_Instructions to follow:_
In the listing below, print exactly the lines between the line holding "[app/services/clause_matcher.py] (ClauseMatcher), with" and the line holding "- A numpy float", inclusive, and no more.

_Records for the task:_
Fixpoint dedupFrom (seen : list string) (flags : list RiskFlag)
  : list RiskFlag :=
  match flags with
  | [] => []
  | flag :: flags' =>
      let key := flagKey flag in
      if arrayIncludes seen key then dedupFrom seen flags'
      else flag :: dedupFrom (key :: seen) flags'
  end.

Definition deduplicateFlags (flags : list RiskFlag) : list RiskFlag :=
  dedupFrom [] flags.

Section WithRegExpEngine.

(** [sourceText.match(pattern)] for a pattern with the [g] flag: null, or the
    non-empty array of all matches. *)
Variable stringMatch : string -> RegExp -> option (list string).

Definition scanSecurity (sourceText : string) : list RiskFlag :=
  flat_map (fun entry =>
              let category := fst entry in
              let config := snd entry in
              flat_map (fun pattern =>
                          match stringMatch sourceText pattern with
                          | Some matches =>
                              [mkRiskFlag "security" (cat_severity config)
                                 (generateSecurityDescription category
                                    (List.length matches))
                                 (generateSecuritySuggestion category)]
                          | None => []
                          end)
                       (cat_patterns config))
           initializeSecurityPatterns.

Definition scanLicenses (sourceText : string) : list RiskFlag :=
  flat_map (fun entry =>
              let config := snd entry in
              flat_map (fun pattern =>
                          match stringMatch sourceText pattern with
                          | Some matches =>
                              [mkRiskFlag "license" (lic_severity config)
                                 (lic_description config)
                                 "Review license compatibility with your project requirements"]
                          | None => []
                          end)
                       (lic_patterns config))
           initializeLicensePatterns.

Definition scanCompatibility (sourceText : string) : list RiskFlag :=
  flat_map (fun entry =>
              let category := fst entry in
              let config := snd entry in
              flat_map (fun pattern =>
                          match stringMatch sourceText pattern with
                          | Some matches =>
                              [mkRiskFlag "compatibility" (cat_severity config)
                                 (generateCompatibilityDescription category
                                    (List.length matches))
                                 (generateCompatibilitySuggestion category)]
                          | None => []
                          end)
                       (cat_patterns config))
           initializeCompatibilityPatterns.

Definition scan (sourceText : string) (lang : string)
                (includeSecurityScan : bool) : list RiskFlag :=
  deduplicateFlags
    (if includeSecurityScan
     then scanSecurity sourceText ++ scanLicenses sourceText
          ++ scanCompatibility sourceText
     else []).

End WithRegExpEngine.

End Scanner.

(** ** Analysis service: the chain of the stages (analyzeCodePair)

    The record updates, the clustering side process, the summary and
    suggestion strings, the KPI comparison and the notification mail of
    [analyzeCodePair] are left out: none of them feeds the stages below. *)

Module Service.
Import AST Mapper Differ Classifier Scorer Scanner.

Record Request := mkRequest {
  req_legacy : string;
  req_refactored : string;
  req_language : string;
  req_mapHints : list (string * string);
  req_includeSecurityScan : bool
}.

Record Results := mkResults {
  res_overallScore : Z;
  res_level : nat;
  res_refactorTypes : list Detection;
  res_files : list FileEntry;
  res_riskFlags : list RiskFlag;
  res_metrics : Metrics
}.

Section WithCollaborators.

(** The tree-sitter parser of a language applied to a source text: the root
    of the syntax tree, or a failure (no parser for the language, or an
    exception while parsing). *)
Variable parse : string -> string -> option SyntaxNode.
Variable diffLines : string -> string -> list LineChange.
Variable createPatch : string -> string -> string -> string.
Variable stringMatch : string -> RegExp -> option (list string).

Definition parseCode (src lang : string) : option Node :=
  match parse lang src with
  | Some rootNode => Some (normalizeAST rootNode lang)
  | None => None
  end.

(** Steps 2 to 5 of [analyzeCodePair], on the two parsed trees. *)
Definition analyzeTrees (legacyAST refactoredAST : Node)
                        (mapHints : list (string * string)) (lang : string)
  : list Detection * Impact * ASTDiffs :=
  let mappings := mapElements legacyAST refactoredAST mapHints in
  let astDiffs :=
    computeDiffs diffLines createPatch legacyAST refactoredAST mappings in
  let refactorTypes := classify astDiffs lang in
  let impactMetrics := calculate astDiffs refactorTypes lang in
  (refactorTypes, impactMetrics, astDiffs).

==

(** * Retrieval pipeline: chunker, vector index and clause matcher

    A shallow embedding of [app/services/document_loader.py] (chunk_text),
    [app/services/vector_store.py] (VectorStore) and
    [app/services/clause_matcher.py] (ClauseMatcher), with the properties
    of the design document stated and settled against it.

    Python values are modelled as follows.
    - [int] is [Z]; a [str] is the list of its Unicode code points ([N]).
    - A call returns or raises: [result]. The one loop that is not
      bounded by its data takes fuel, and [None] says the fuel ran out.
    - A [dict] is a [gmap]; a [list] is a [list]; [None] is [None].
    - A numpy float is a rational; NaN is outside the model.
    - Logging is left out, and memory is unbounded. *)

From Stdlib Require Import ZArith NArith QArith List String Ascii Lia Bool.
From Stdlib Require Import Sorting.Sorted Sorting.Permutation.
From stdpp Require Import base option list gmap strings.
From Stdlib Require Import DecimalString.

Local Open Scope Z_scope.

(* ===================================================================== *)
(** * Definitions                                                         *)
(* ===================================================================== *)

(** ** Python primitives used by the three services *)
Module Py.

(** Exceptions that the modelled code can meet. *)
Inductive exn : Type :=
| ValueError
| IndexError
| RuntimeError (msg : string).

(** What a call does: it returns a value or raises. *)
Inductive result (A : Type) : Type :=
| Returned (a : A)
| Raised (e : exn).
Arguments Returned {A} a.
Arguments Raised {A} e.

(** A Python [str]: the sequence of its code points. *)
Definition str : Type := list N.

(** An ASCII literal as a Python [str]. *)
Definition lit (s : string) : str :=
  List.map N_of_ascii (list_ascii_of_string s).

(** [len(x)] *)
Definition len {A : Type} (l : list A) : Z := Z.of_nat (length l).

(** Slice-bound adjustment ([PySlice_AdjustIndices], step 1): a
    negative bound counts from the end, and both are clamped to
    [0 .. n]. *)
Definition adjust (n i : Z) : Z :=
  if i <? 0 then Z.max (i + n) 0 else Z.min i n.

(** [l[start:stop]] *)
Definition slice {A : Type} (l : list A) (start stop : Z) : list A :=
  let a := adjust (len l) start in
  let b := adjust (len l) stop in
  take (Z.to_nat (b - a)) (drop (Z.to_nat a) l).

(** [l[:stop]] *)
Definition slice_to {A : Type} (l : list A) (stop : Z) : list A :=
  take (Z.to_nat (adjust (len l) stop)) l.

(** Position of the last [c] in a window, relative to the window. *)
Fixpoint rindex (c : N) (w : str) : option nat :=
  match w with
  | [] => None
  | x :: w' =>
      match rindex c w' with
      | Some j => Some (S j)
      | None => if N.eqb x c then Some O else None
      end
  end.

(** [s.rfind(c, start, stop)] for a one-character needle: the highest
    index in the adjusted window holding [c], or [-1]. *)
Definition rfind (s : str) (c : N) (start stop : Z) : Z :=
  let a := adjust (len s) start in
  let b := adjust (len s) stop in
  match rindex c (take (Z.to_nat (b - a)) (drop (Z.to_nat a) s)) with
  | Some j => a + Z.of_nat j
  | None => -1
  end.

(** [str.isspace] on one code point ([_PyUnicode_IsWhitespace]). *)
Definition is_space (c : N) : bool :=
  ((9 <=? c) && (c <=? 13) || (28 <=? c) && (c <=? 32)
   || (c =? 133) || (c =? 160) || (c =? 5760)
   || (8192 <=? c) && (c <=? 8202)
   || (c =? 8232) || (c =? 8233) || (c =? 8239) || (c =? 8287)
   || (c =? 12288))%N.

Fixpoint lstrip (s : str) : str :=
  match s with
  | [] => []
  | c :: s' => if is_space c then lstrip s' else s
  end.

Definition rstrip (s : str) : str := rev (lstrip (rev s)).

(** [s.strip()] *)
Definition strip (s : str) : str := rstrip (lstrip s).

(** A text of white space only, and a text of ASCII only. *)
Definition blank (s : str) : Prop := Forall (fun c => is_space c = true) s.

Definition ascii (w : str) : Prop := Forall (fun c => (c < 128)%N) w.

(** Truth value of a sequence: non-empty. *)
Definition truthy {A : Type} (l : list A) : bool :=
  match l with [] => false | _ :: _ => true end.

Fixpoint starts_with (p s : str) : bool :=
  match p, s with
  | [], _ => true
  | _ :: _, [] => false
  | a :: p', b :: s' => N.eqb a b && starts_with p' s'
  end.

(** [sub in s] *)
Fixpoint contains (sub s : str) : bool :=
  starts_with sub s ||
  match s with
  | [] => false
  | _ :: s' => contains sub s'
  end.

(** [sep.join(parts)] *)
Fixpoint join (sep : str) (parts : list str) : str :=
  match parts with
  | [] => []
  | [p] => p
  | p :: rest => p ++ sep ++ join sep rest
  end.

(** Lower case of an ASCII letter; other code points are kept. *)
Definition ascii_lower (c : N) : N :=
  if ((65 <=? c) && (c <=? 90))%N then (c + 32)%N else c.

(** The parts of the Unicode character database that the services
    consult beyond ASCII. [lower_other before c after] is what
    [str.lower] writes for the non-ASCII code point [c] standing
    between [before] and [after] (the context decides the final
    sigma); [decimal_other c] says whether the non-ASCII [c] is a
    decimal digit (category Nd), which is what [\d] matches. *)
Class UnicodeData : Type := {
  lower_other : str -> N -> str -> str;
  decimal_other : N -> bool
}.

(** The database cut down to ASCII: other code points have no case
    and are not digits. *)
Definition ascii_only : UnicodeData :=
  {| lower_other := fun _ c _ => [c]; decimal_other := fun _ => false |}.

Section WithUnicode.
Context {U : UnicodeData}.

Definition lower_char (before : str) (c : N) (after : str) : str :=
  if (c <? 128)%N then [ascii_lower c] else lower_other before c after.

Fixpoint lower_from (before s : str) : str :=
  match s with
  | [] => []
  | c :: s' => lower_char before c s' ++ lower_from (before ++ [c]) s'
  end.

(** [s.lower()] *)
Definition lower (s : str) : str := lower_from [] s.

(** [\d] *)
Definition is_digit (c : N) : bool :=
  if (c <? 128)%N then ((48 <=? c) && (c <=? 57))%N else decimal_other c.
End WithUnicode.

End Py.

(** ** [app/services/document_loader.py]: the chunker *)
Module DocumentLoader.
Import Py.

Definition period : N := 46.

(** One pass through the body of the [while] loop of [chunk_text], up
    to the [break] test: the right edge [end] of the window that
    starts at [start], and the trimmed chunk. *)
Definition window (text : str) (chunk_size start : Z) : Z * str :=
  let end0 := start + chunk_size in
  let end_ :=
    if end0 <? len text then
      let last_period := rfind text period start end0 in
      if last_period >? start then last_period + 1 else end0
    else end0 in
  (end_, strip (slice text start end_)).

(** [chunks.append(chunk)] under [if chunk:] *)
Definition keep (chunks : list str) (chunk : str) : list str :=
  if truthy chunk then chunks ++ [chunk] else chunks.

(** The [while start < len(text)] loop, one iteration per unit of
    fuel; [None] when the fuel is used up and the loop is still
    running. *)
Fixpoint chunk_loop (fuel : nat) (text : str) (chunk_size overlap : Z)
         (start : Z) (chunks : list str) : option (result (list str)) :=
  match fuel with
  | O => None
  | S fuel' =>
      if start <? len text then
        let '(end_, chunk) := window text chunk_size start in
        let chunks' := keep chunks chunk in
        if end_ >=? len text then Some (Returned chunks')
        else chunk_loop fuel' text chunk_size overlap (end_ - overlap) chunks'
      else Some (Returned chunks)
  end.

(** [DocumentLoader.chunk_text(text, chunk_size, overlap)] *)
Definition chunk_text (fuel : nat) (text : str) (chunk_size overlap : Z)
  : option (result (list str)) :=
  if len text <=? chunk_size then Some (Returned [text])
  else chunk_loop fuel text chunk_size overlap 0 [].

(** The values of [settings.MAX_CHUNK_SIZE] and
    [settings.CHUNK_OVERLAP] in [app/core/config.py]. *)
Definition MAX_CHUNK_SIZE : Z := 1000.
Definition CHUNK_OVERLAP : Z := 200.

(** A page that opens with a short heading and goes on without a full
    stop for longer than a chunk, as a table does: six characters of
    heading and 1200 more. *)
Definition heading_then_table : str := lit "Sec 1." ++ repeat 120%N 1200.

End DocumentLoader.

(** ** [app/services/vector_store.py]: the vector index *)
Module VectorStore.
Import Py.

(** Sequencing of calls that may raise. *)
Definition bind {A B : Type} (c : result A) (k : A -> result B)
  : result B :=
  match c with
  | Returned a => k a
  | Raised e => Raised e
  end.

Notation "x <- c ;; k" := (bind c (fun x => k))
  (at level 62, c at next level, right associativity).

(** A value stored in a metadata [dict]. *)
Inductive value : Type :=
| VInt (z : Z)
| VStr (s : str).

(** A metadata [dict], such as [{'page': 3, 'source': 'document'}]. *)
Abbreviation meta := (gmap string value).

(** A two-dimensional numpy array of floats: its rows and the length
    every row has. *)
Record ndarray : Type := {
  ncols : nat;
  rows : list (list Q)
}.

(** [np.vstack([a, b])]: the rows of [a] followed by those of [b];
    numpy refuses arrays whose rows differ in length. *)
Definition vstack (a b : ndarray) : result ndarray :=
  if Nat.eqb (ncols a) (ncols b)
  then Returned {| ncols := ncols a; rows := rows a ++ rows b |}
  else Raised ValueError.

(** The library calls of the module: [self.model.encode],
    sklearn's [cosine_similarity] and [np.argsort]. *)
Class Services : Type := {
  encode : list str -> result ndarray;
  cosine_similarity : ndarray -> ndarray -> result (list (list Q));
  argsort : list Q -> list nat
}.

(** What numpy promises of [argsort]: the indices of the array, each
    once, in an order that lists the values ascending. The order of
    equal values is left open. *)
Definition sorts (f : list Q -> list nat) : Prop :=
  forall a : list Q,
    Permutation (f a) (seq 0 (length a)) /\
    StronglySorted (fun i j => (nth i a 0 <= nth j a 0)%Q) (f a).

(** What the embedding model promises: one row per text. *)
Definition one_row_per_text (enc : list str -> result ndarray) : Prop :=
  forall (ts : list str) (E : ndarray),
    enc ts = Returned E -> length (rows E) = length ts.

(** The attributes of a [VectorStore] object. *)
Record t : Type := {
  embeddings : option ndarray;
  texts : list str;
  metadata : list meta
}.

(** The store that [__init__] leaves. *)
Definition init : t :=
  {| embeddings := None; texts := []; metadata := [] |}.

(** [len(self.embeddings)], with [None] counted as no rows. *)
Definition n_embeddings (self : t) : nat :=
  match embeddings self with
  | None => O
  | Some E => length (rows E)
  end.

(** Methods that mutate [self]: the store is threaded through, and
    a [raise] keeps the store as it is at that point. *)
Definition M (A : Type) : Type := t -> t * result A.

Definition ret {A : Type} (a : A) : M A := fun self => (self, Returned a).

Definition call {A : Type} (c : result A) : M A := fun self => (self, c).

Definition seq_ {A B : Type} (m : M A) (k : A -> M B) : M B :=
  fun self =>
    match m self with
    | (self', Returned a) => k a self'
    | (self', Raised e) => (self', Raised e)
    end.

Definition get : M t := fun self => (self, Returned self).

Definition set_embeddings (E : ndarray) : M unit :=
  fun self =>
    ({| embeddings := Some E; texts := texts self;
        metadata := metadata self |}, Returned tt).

==

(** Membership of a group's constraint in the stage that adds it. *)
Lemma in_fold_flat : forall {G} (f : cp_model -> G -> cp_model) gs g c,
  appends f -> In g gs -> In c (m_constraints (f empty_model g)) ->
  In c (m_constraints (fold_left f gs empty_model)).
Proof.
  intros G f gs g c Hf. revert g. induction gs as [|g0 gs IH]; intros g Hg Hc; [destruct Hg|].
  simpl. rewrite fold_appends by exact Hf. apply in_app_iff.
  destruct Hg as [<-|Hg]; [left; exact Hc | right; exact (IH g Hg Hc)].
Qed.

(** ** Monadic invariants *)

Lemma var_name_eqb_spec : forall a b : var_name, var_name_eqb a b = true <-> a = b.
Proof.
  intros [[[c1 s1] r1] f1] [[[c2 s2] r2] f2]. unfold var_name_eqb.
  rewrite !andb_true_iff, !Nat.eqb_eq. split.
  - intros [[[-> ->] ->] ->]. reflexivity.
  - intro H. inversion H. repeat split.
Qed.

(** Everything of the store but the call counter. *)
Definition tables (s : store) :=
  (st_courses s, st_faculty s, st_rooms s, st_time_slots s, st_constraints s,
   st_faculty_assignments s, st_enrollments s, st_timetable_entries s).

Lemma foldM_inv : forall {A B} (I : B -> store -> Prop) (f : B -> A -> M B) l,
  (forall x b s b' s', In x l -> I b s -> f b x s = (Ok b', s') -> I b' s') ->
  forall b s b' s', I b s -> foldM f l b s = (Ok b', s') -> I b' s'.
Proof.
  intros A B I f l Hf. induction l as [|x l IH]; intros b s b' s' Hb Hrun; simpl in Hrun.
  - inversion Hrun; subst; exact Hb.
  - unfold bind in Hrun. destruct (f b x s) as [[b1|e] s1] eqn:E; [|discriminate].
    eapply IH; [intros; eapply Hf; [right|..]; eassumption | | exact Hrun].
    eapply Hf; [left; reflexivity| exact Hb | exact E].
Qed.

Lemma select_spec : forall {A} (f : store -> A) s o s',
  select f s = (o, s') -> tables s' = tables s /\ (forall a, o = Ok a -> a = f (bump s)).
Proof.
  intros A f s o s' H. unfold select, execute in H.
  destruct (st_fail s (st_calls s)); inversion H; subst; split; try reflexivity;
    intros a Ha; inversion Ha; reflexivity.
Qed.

_Output of the exercise:_
    [app/services/clause_matcher.py] (ClauseMatcher), with the properties
    of the design document stated and settled against it.

    Python values are modelled as follows.
    - [int] is [Z]; a [str] is the list of its Unicode code points ([N]).
    - A call returns or raises: [result]. The one loop that is not
      bounded by its data takes fuel, and [None] says the fuel ran out.
    - A [dict] is a [gmap]; a [list] is a [list]; [None] is [None].
    - A numpy float is a rational; NaN is outside the model.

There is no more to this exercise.